### What you need to do
Give the lines below again exactly, starting with the line that holds "- [undefined] is" and going on through the line that holds "From Stdlib Require Import ZArith".

----------------------------------------

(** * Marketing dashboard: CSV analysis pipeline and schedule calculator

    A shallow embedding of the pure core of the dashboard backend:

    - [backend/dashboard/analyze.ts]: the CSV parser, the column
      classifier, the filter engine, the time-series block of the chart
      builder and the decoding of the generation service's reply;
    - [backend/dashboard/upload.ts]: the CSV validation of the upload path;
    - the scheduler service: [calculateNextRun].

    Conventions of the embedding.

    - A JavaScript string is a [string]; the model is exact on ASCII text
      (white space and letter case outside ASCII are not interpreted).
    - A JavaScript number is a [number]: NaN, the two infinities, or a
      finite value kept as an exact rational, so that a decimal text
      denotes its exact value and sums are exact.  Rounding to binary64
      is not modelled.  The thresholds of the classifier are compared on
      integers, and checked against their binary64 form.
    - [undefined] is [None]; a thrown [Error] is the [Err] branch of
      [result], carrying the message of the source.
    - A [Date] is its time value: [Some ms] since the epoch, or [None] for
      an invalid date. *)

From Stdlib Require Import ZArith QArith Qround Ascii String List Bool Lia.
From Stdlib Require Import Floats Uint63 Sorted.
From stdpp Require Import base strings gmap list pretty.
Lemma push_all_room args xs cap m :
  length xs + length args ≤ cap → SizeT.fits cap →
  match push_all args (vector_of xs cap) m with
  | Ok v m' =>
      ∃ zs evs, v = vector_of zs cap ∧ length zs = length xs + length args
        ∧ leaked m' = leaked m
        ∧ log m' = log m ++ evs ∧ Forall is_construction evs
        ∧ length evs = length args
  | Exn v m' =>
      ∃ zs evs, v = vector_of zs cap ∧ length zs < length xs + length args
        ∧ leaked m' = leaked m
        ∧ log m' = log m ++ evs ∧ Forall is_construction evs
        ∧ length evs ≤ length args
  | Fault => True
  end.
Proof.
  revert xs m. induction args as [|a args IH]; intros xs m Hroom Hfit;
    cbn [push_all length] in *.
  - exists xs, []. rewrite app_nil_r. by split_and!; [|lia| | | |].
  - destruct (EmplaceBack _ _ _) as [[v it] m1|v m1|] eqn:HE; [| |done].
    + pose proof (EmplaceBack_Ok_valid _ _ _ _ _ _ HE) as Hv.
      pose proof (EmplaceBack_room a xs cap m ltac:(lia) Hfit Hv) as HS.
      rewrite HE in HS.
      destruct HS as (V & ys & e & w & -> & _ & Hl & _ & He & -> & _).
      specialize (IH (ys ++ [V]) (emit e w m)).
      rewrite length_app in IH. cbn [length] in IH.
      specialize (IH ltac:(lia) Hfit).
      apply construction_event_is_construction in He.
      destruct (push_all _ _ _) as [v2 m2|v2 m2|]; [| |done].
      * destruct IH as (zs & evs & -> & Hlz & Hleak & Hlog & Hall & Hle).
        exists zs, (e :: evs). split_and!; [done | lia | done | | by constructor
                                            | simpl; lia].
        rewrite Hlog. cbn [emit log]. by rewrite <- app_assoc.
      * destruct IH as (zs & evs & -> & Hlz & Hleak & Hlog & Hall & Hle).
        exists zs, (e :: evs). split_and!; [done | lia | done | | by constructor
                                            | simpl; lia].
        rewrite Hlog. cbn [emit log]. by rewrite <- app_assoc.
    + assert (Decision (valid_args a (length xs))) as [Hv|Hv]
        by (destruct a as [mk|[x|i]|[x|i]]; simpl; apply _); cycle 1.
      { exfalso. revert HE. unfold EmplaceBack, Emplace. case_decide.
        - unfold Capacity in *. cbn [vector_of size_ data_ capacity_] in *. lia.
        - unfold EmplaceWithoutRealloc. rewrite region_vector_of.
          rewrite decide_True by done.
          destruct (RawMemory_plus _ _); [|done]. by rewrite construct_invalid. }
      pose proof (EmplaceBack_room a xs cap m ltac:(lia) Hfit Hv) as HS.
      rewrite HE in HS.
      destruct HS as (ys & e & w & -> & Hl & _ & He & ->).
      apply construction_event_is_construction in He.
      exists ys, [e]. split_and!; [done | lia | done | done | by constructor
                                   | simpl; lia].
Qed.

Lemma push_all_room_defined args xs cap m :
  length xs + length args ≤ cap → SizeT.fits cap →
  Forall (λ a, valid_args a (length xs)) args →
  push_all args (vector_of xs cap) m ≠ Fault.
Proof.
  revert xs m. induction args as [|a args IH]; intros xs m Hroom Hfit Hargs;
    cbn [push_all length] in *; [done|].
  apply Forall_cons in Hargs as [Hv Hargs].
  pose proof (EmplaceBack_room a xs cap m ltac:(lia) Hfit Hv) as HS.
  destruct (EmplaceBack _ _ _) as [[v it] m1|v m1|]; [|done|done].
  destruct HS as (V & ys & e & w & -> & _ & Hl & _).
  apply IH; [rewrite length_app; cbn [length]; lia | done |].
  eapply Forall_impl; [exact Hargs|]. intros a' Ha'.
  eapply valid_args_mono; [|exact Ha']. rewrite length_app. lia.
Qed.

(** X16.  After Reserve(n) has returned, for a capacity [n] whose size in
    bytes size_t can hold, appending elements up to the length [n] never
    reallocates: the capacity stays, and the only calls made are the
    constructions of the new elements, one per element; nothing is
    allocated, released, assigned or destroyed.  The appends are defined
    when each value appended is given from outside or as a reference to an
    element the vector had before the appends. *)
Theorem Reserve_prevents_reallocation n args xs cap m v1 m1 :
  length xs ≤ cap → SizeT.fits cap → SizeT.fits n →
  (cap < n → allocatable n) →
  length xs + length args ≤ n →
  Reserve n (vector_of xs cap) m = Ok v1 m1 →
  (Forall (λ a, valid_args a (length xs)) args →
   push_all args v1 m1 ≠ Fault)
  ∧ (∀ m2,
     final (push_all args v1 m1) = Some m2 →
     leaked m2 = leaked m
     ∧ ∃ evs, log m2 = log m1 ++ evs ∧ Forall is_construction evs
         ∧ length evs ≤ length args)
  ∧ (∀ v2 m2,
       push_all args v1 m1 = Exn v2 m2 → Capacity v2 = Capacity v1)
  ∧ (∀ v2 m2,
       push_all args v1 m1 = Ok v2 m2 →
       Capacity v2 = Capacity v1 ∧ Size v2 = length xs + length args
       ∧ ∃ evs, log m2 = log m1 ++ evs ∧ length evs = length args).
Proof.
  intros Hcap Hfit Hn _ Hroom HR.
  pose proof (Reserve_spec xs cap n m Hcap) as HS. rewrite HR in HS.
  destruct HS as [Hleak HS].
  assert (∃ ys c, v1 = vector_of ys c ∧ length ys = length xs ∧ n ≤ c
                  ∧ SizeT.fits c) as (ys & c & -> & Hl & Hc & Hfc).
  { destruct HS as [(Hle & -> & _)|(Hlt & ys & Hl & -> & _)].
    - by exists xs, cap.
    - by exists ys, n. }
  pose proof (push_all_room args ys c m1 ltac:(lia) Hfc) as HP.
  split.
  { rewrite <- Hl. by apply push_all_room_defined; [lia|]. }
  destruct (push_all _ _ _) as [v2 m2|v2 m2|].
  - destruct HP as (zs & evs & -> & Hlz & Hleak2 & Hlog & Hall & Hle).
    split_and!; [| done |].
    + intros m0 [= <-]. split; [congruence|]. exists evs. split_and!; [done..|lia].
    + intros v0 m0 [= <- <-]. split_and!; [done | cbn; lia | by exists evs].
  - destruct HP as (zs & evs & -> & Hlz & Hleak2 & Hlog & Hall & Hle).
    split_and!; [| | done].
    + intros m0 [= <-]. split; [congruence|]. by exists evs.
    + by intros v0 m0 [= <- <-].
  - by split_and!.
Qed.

----------------------------------------

### Output
    - [undefined] is [None]; a thrown [Error] is the [Err] branch of
      [result], carrying the message of the source.
    - A [Date] is its time value: [Some ms] since the epoch, or [None] for
      an invalid date. *)

From Stdlib Require Import ZArith QArith Qround Ascii String List Bool Lia.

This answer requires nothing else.